What to do: Set down exactly the lines below between the line holding "lapsed, but a" and the line holding "(sweep_expired t2 marked).1", inclusive; no other line belongs in the answer.

Given information:
(* ===== verification/ElevationTracker.v ===== *)
(** * The control plane's view of elevated hosts ([crates/hosts/src/elevation_tracker.rs])

    A mirror of which hosts are elevated, for the pages.  Looking at it evicts
    what has lapsed.  The contract is a table that is never evicted from; the
    tracker refines it. *)

From S2P Require Import Prelude.
From Stdlib Require Import Sorted.

Abbreviation Uuid := N (only parsing).

(** An entry: the host's name, when it was elevated, and for how long. *)
Record Elevated := mkElevated { host_name : rstr; since : N; window : N }.
Abbreviation Tracker := (gmap N Elevated).

(** [since.elapsed() < window]. *)
Definition holds_at (now : N) (e : Elevated) : bool := (now - since e <? window e)%N.
Definition remaining (now : N) (e : Elevated) : N := (window e - (now - since e))%N.

Definition mark_elevated (host : Uuid) (name : rstr) (win now : N) (t : Tracker) : Tracker :=
  <[host := mkElevated name now win]> t.
Definition mark_deescalated (host : Uuid) (t : Tracker) : Tracker := delete host t.

Definition is_elevated (host : Uuid) (now : N) (t : Tracker) : bool * Tracker :=
  match t !! host with
  | Some e => if holds_at now e then (true, t) else (false, delete host t)
  | None => (false, t)
  end.

Definition remaining_for (host : Uuid) (now : N) (t : Tracker) : option N * Tracker :=
  match t !! host with
  | Some e => if holds_at now e then (Some (remaining now e), t) else (None, delete host t)
  | None => (None, t)
  end.

(** The order of the rows is the hash map's, so the answer is a map. *)
Definition snapshot (now : N) (t : Tracker) : gmap Uuid (rstr * N) * Tracker :=
  let t' := filter (λ p, holds_at now p.2 = true) t in
  ((λ e, (host_name e, remaining now e)) <$> t', t').

Definition sweep_expired (now : N) (t : Tracker) : gmap Uuid rstr * Tracker :=
  (host_name <$> filter (λ p, holds_at now p.2 = false) t, filter (λ p, holds_at now p.2 = true) t).

(** ** Runs *)

Inductive Call : Type :=
| Mark (host : Uuid) (name : rstr) (win : N)
| Unmark (host : Uuid)
| IsElevated (host : Uuid)
| RemainingFor (host : Uuid)
| Snapshot
| Sweep.

(** What a caller sees; what a sweep returns goes to the audit trail. *)
Inductive Seen : Type :=
| Nothing
| SeenBool (b : bool)
| SeenRemaining (o : option N)
| SeenHosts (m : gmap Uuid (rstr * N)).

Definition call (now : N) (c : Call) (t : Tracker) : Seen * Tracker :=
  match c with
  | Mark h n w => (Nothing, mark_elevated h n w now t)
  | Unmark h => (Nothing, mark_deescalated h t)
  | IsElevated h => let '(b, t') := is_elevated h now t in (SeenBool b, t')
  | RemainingFor h => let '(o, t') := remaining_for h now t in (SeenRemaining o, t')
  | Snapshot => let '(m, t') := snapshot now t in (SeenHosts m, t')
  | Sweep => (Nothing, (sweep_expired now t).2)
  end.

Fixpoint calls (cs : list (N * Call)) (t : Tracker) : list Seen * Tracker :=
  match cs with
  | [] => ([], t)
  | (now, c) :: cs' =>
      let '(o, t) := call now c t in
      let '(os, t) := calls cs' t in (o :: os, t)
  end.

(** ** The contract: a table nothing is evicted from *)

Definition valid_at (now : N) (e : option Elevated) : option Elevated :=
  e ≫= λ e, if holds_at now e then Some e else None.

Definition spec_call (now : N) (c : Call) (a : Tracker) : Seen * Tracker :=
  match c with
  | Mark h n w => (Nothing, <[h := mkElevated n now w]> a)
  | Unmark h => (Nothing, delete h a)
  | IsElevated h => (SeenBool (bool_decide (is_Some (valid_at now (a !! h)))), a)
  | RemainingFor h => (SeenRemaining (remaining now <$> valid_at now (a !! h)), a)
  | Snapshot => (SeenHosts (omap (λ e, (λ e, (host_name e, remaining now e)) <$> valid_at now (Some e)) a), a)
  | Sweep => (Nothing, a)
  end.

Fixpoint spec_calls (cs : list (N * Call)) (a : Tracker) : list Seen * Tracker :=
  match cs with
  | [] => ([], a)
  | (now, c) :: cs' =>
      let '(o, a) := spec_call now c a in
      let '(os, a) := spec_calls cs' a in (o :: os, a)
  end.

(** ** The refinement *)

(** What holds now held at every earlier time since it was marked; the tracker
    agrees with the table on everything that still holds. *)
Definition agrees (now : N) (t a : Tracker) : Prop :=
  ∀ now' h, (now ≤ now')%N → valid_at now' (t !! h) = valid_at now' (a !! h).

Lemma holds_mono now now' e : (now ≤ now')%N → holds_at now' e = true → holds_at now e = true.
Proof. unfold holds_at. rewrite !N.ltb_lt. lia. Qed.

Lemma valid_evicted now now' e : (now ≤ now')%N → holds_at now e = false → valid_at now' (Some e) = None.
Proof.
  intros Hle He. cbn. destruct (holds_at now' e) eqn:Hn; [|done]. by rewrite (holds_mono now now' e Hle Hn) in He.
Qed.

Lemma agrees_later now now' t a : (now ≤ now')%N → agrees now t a → agrees now' t a.
Proof. intros Hle H n h Hn. apply H. lia. Qed.

(** Evicting what has lapsed changes nothing that can still be seen. *)
Lemma agrees_delete now t a h e :
  agrees now t a → t !! h = Some e → holds_at now e = false → agrees now (delete h t) a.
Proof.
  intros H Hh He n h' Hn. rewrite <- (H n h' Hn). destruct (decide (h' = h)) as [->|Hne].
  - rewrite lookup_delete_eq, Hh. by rewrite (valid_evicted now).
  - by rewrite lookup_delete_ne.
Qed.

Lemma agrees_filter now t a : agrees now t a → agrees now (filter (λ p, holds_at now p.2 = true) t) a.
Proof.
  intros H n h Hn. rewrite <- (H n h Hn). rewrite map_lookup_filter.
  destruct (t !! h) as [e|]; cbn; [|done]. case_guard as Hg; cbn in *; [done|].
  apply not_true_iff_false in Hg. symmetry. by apply (valid_evicted now).
Qed.

(** One call: the same answer, and still in agreement. *)
Lemma call_refines now c t a :
  agrees now t a →
  (call now c t).1 = (spec_call now c a).1 ∧ agrees now (call now c t).2 (spec_call now c a).2.
Proof.
  intros H. pose proof (λ h, H now h (N.le_refl now)) as Hnow. destruct c as [h n w|h|h|h| |]; cbn.
  - split; [done|]. intros n' h' Hn. unfold mark_elevated. destruct (decide (h' = h)) as [->|Hne].
    + by rewrite !lookup_insert_eq.
    + rewrite !lookup_insert_ne by done. by apply H.
  - split; [done|]. intros n' h' Hn. unfold mark_deescalated. destruct (decide (h' = h)) as [->|Hne].
    + by rewrite !lookup_delete_eq.
    + rewrite !lookup_delete_ne by done. by apply H.
  - rewrite <- Hnow. unfold is_elevated. destruct (t !! h) as [e|] eqn:Hh; cbn; [|done].
    destruct (holds_at now e) eqn:He; cbn; (split; [done|]); [done|]. by eapply agrees_delete.
  - rewrite <- Hnow. unfold remaining_for. destruct (t !! h) as [e|] eqn:Hh; cbn; [|done].
    destruct (holds_at now e) eqn:He; cbn; (split; [done|]); [done|]. by eapply agrees_delete.
  - split; [|by apply agrees_filter]. f_equal. apply map_eq. intros h.
    rewrite lookup_fmap, map_lookup_filter, lookup_omap. specialize (Hnow h).
    assert (∀ o : option Elevated, ((λ e, (host_name e, remaining now e)) <$>
              (x ← o; (guard (holds_at now (h, x).2 = true);; Some x)))
            = ((λ e, (host_name e, remaining now e)) <$> valid_at now o)) as Hl.
    { intros [e|]; cbn; [|done]. case_guard as Hg; cbn in Hg; [by rewrite Hg|].
      apply not_true_iff_false in Hg. by rewrite Hg. }
    rewrite Hl, Hnow. by destruct (a !! h).
  - split; [done|]. by apply agrees_filter.
Qed.

(** Eviction is invisible.  The tracker refines the table that nothing is evicted from: whatever is
    called in whatever order, as long as the clock does not run backwards, every answer about elevation is
    the one the table gives, so a host counts as elevated exactly from its last marking until its window
    ends or it is marked de-escalated. *)
Theorem tracker_refines (cs : list (N * Call)) :
  StronglySorted N.le cs.*1 → (calls cs ∅).1 = (spec_calls cs ∅).1.
Proof.
  assert (∀ t a now, agrees now t a → StronglySorted N.le cs.*1 → Forall (N.le now) cs.*1 →
            (calls cs t).1 = (spec_calls cs a).1) as Hgen; [|intros Hs; apply (Hgen ∅ ∅ 0%N); [done|done|]].
  - induction cs as [|[n c] cs IH]; intros t a now H Hs Hf; [done|]. cbn in *.
    apply Forall_cons in Hf as [Hn _]. inversion Hs as [|? ? Hs' Hle]; subst.
    destruct (call_refines n c t a (agrees_later _ _ _ _ Hn H)) as [Ho Ha].
    destruct (call n c t) as [o t'], (spec_call n c a) as [o' a']. cbn in Ho, Ha. subst o'.
    specialize (IH t' a' n Ha Hs' Hle). destruct (calls cs t'), (spec_calls cs a'). cbn in *. by rewrite IH.
  - apply Forall_forall. intros. lia.
Qed.

Definition demo_calls : list (N * Call) :=
  [(0, Mark 7 #"web" 10); (5, IsElevated 7); (20, IsElevated 7); (20, Snapshot)]%N.

Lemma tracker_refines_witness :
  StronglySorted N.le demo_calls.*1 ∧
  (calls demo_calls ∅).1
  = [Nothing; SeenBool true; SeenBool false; SeenHosts ∅].
Proof.
  assert (StronglySorted N.le demo_calls.*1) as Hs.
  { unfold demo_calls. cbn. repeat first [apply SSorted_nil|apply SSorted_cons|apply Forall_cons; split|apply Forall_nil; exact I]; lia. }
  split; [exact Hs|].
  rewrite (tracker_refines demo_calls Hs).
  vm_compute. reflexivity.
Defined.

(** A lapse that something looked at is never audited.  The sweep records the elevations it finds
    lapsed, but a lookup in between has already evicted the entry, so the sweep finds nothing; without the
    lookup it finds the host. *)
Theorem lookup_hides_expiry (host : Uuid) (name : rstr) (win t0 t1 t2 : N) (t : Tracker) :
  (t0 + win ≤ t1)%N → (t1 ≤ t2)%N →
  let marked := mark_elevated host name win t0 t in
  (sweep_expired t2 marked).1 !! host = Some name ∧
  (sweep_expired t2 (is_elevated host t1 marked).2).1 !! host = None ∧
  (sweep_expired t2 (snapshot t1 marked).2).1 !! host = None.
Proof.
  intros H1 H2 marked. assert (∀ n, (t1 ≤ n)%N → holds_at n (mkElevated name t0 win) = false) as Hout.
  { intros n Hn. unfold holds_at. cbn. apply N.ltb_ge. lia. }
  unfold marked, mark_elevated, sweep_expired, is_elevated, snapshot. split_and!; cbn [fst snd].
  - rewrite lookup_fmap, map_lookup_filter, lookup_insert_eq. cbn. rewrite (Hout t2) by done. done.
  - rewrite lookup_insert_eq, (Hout t1) by done. cbn [snd fst]. by rewrite lookup_fmap, map_lookup_filter, lookup_delete_eq.
  - rewrite lookup_fmap, !map_lookup_filter, lookup_insert_eq. cbn. by rewrite (Hout t1).
Qed.

Lemma lookup_hides_expiry_witness :
  (sweep_expired 60 (mark_elevated 7 #"web" 20 0 ∅)).1 !! 7%N = Some #"web" ∧
  (sweep_expired 60 (is_elevated 7 30 (mark_elevated 7 #"web" 20 0 ∅)).2).1 !! 7%N = None.
Proof.
  destruct (lookup_hides_expiry 7 #"web" 20 0 30 60 ∅ ltac:(lia) ltac:(lia)) as (H1 & H2 & _).
  split; [exact H1|exact H2].
Defined.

Answer space:
    lapsed, but a lookup in between has already evicted the entry, so the sweep finds nothing; without the
    lookup it finds the host. *)
Theorem lookup_hides_expiry (host : Uuid) (name : rstr) (win t0 t1 t2 : N) (t : Tracker) :
  (t0 + win ≤ t1)%N → (t1 ≤ t2)%N →
  let marked := mark_elevated host name win t0 t in
  (sweep_expired t2 marked).1 !! host = Some name ∧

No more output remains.